* [Work to complete] Only one stretch of the records below is wanted: the lines from the one holding "(adm_Client url token w).2" through the one holding "roles widths w).2". Return it exactly, both ends included.
== Segment start ==
(* ===== verification/Course.v ===== *)
(** * In the course of a run

    What a theorem says was heard, it says was heard during the run it is about:
    after the world the run started in, before the one it ended in, and in the
    order the theorem names.  The world moves by the calls the operator makes,
    and [later] is what any number of them lead to; [heard] is a call between two
    worlds with its answer.  [timed] is the frame relation of a computation whose
    log entries are justified by what was heard before them. *)

From S2P Require Import Prelude.
From S2P Require Import FsClient.
From S2P Require Import Kube.

(** ** The calls *)

Inductive kube_step {W} `{!KubeClient W} : relation W :=
  | ks_listSets ns sel w : kube_step w (k_listSets ns sel w).2
  | ks_listKeys ns w : kube_step w (k_listKeys ns w).2
  | ks_getCluster ns name w : kube_step w (k_getCluster ns name w).2
  | ks_getSecret ns name w : kube_step w (k_getSecret ns name w).2
  | ks_getPVC ns name w : kube_step w (k_getPVC ns name w).2
  | ks_apply o w : kube_step w (k_apply o w).2
  | ks_create o w : kube_step w (k_create o w).2
  | ks_delete k ns name orphan w : kube_step w (k_delete k ns name orphan w).2
  | ks_updatePVC c w : kube_step w (k_updatePVC c w).2
  | ks_patchStatus base o w : kube_step w (k_patchStatus base o w).2
  | ks_podMonitorMapped w : kube_step w (k_podMonitorMapped w).2
  | ks_now w : kube_step w (k_now w).2
  | ks_rand w : kube_step w (k_rand w).2
  | ks_mapOrder w : kube_step w (draw k_mapOrder w).2.

Inductive admin_step {W} `{!Interface W} : relation W :=
  | as_Client url token w : admin_step w (adm_Client url token w).2
  | as_Info url token w : admin_step w (adm_Info url token w).2
  | as_Reload url token w : admin_step w (adm_Reload url token w).2
  | as_Layout url token w : admin_step w (adm_Layout url token w).2
  | as_ApplyLayout url token roles widths w : admin_step w (adm_ApplyLayout url token roles widths w).2
  | as_Nodes url token w : admin_step w (adm_Nodes url token w).2
  | as_AccessKeys url token w : admin_step w (adm_AccessKeys url token w).2
  | as_GetBucketScheme url token bucket w : admin_step w (adm_GetBucketScheme url token bucket w).2
  | as_SetBucketScheme url token bucket scheme w : admin_step w (adm_SetBucketScheme url token bucket scheme w).2.

(** The steps of one component among those of a run. *)
Class Part {W} (part whole : relation W) : Prop := part w w' : part w w' → whole w w'.

#[global] Instance Part_refl {W} (step : relation W) : Part step step.
Proof. by intros w w'. Qed.

(** ** Time *)

Section course.
Context {W : Type} (step : relation W).

Definition later : relation W := rtc step.

#[global] Instance later_preorder : PreOrder later.
Proof. apply _. Qed.

(** [m] is a call, or some. *)
Class Moves {A} (m : M W A) : Prop := moves w : later w (m w).2.

Lemma call_later {A} {m : M W A} `{!Moves m} {w r w'} : m w = (r, w') → later w w'.
Proof. intros E. pose proof (moves (m := m) w) as H. by rewrite E in H. Qed.

(** Between [w0] and [w1], [m] was called and answered [r]. *)
Definition heard (w0 w1 : W) {A} (m : M W A) (r : result A) : Prop :=
  ∃ w w', later w0 w ∧ m w = (r, w') ∧ later w' w1.

(** Between [w0] and [w1] the call was made, whatever the answer. *)
Definition made (w0 w1 : W) {A} (m : M W A) : Prop := ∃ r, heard w0 w1 m r.

Lemma heard_now {A} w0 w w' (m : M W A) r : later w0 w → m w = (r, w') → heard w0 w' m r.
Proof. intros H1 H2. exists w, w'. split_and!; [done..|reflexivity]. Qed.

Lemma heard_later {A} w0 w1 w2 (m : M W A) r : heard w0 w1 m r → later w1 w2 → heard w0 w2 m r.
Proof. intros (w & w' & H1 & H2 & H3) H. exists w, w'. split_and!; [done..|]. by etrans. Qed.

Lemma heard_earlier {A} w0 w1 w2 (m : M W A) r : later w0 w1 → heard w1 w2 m r → heard w0 w2 m r.
Proof. intros H (w & w' & H1 & H2 & H3). exists w, w'. split_and!; [by etrans|done..]. Qed.

Lemma made_now {A} w0 w (m : M W A) : later w0 w → made w0 (m w).2 m.
Proof. intros H. exists (m w).1. apply (heard_now _ w); [done|]. by destruct (m w). Qed.

Lemma made_later {A} w0 w1 w2 (m : M W A) : made w0 w1 m → later w1 w2 → made w0 w2 m.
Proof. intros [r H] H'. exists r. by eapply heard_later. Qed.

(** ** Computations in the course of a run *)

Context {P : Type}.
Implicit Types s : Env W P.

(** Facts that stay true as the world moves on. *)
Class Lasting (φ : W → action → Prop) : Prop := lasting w w' a : later w w' → φ w a → φ w' a.

#[global] Instance anything_lasting : Lasting (λ _ _, True).
Proof. done. Qed.

(** The world moves on, the log grows by entries justified by its end, and the
    state moves along [Q]. *)
Definition timed (φ : W → action → Prop) (Q : relation P) : relation (Env W P) := λ s s',
  later (e_world s) (e_world s') ∧
  (∃ l, e_log s' = e_log s ++ l ∧ Forall (φ (e_world s')) l) ∧ Q (e_st s) (e_st s').

Context (φ : W → action → Prop) (Q : relation P) `{!PreOrder Q}.

#[global] Instance timed_preorder `{!Lasting φ} : PreOrder (timed φ Q).
Proof.
  split; [intros s; split_and!; [reflexivity|exists []; by rewrite app_nil_r|reflexivity]|].
  intros s1 s2 s3 (H1 & (l1 & E1 & F1) & Q1) (H2 & (l2 & E2 & F2) & Q2). split_and!; [by etrans| |by etrans].
  exists (l1 ++ l2). rewrite E2, E1, app_assoc. split; [done|]. apply Forall_app. split; [|done].
  eapply Forall_impl; [exact F1|]. intros a. by apply lasting.
Qed.

Lemma timed_call {A} (m : M W A) `{!Moves m} s : resp (timed φ Q) (call m) s.
Proof.
  unfold resp, timed. rewrite call_eq. pose proof (moves (m := m) (e_world s)) as H.
  destruct (m (e_world s)). split_and!; [done| |simpl; reflexivity]. exists []. by rewrite app_nil_r.
Qed.

Lemma timed_issue {A} a (m : M W A) `{!Moves m} s :
  φ (m (e_world s)).2 a → resp (timed φ Q) (issue a m) s.
Proof.
  intros Ha. unfold resp, timed. rewrite issue_eq. pose proof (moves (m := m) (e_world s)) as H.
  destruct (m (e_world s)). split_and!; [done| |simpl; reflexivity]. exists [a]. by rewrite Forall_singleton.
Qed.

Lemma timed_emit a s : φ (e_world s) a → resp (timed φ Q) (emit a) s.
Proof. intros Ha. split_and!; [done| |simpl; reflexivity]. exists [a]. by rewrite Forall_singleton. Qed.

Lemma timed_event t r m s : φ (e_world s) (AEvent t r m) → resp (timed φ Q) (event t r m) s.
Proof. apply timed_emit. Qed.

Lemma timed_put_st f s : Q (e_st s) (f (e_st s)) → resp (timed φ Q) (put_st f) s.
Proof. intros H. split_and!; [done| |exact H]. exists []. by rewrite app_nil_r. Qed.

Lemma timed_get_st s : resp (timed φ Q) get_st s.
Proof. split_and!; [done|exists []; by rewrite app_nil_r|simpl; reflexivity]. Qed.

Lemma timed_later {A} (m : M (Env W P) A) s r s' :
  resp (timed φ Q) m s → m s = (r, s') → later (e_world s) (e_world s').
Proof. intros [H _] E. by rewrite E in H. Qed.

Lemma timed_run {A} (m : M (Env W P) A) s :
  e_log s = [] → resp (timed φ Q) m s → Forall (φ (e_world (m s).2)) (e_log (m s).2).
Proof. intros E (_ & (l & -> & H) & _). by rewrite E. Qed.
End course.

Arguments Moves {W} step {A} m.
#[export] Hint Resolve timed_call timed_get_st : resp.

(** ** Every call moves the world on *)

Lemma moves_part {W} (part step : relation W) `{!Part part step} {A} (m : M W A) :
  (∀ w, part w (m w).2) → Moves step m.
Proof. intros H w. apply rtc_once, (Course.part _ _), H. Qed.

#[export] Hint Extern 1 (Moves _ _) => apply (moves_part kube_step); [apply _|intros ?; solve [constructor]] : typeclass_instances.
#[export] Hint Extern 1 (Moves _ _) => apply (moves_part admin_step); [apply _|intros ?; solve [constructor]] : typeclass_instances.

Lemma timed_now {W P} `{!KubeClient W} (step : relation W) `{!Part kube_step step}
    (φ : W → action → Prop) (Q : relation P) `{!PreOrder Q} (s : Env W P) :
  resp (timed step φ Q) now s.
Proof.
  assert (later step (e_world s) (k_now (e_world s)).2) as H by (apply rtc_once, (part _ _); constructor).
  unfold resp, timed, now. destruct (k_now (e_world s)). split_and!; [done| |simpl; reflexivity].
  exists []. by rewrite app_nil_r.
Qed.
#[export] Hint Resolve timed_now : resp.

(** The same from a world the run has reached: what justifies an entry may be
    any call after [w0]. *)
Definition since {W P} (step : relation W) (w0 : W) (φ : W → action → Prop) (Q : relation P) : relation (Env W P) :=
  λ s s', later step w0 (e_world s) → timed step φ Q s s'.

Section since.
Context {W P : Type} (step : relation W) (w0 : W) (φ : W → action → Prop) (Q : relation P) `{!PreOrder Q}.
Implicit Types s : Env W P.

#[global] Instance since_preorder `{!Lasting step φ} : PreOrder (since step w0 φ Q).
Proof.
  split; [intros s _; reflexivity|]. intros s1 s2 s3 H1 H2 Hw. specialize (H1 Hw).
  etrans; [exact H1|]. apply H2. etrans; [exact Hw|exact (proj1 H1)].
Qed.

Lemma since_call {A} (m : M W A) `{!Moves step m} s : resp (since step w0 φ Q) (call m) s.
Proof. intros _. by apply timed_call. Qed.

Lemma since_get_st s : resp (since step w0 φ Q) get_st s.
Proof. intros _. by apply timed_get_st. Qed.

Lemma since_now `{!KubeClient W, !Part kube_step step} s : resp (since step w0 φ Q) now s.
Proof. intros _. by apply timed_now. Qed.

Lemma since_put_st f s : Q (e_st s) (f (e_st s)) → resp (since step w0 φ Q) (put_st f) s.
Proof. intros H _. by apply timed_put_st. Qed.

Lemma since_emit a s : (later step w0 (e_world s) → φ (e_world s) a) → resp (since step w0 φ Q) (emit a) s.
Proof. intros H Hw. apply timed_emit; [done|auto]. Qed.

Lemma since_event t r m s :
  (later step w0 (e_world s) → φ (e_world s) (AEvent t r m)) → resp (since step w0 φ Q) (event t r m) s.
Proof. apply since_emit. Qed.

Lemma since_issue {A} a (m : M W A) `{!Moves step m} s :
  (later step w0 (e_world s) → φ (m (e_world s)).2 a) → resp (since step w0 φ Q) (issue a m) s.
Proof. intros H Hw. apply timed_issue; auto. Qed.
End since.

#[export] Hint Resolve since_call since_get_st since_now : resp.

(** The calls of the FSCluster controller. *)
Inductive pass_step {W} `{!KubeClient W, !Interface W} : relation W :=
  | pstep_kube w w' : kube_step w w' → pass_step w w'
  | pstep_admin w w' : admin_step w w' → pass_step w w'.

#[global] Instance kube_in_pass {W} `{!KubeClient W, !Interface W} : Part kube_step pass_step := pstep_kube.
#[global] Instance admin_in_pass {W} `{!KubeClient W, !Interface W} : Part admin_step pass_step := pstep_admin.

(** The leaves [rsolve] stops at: an action that is justified, an update of the
    state along its relation. *)
Ltac tleaf :=
  first [ apply timed_put_st | apply timed_event | apply timed_issue | apply timed_emit
        | apply since_put_st | apply since_event | apply since_issue | apply since_emit ];
  try exact _; try (simpl; done).
Ltac tsolve := rsolve; try tleaf.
== Segment end ==
* [Exercise solution]
  | as_Client url token w : admin_step w (adm_Client url token w).2
  | as_Info url token w : admin_step w (adm_Info url token w).2
  | as_Reload url token w : admin_step w (adm_Reload url token w).2
  | as_Layout url token w : admin_step w (adm_Layout url token w).2
  | as_ApplyLayout url token roles widths w : admin_step w (adm_ApplyLayout url token roles widths w).2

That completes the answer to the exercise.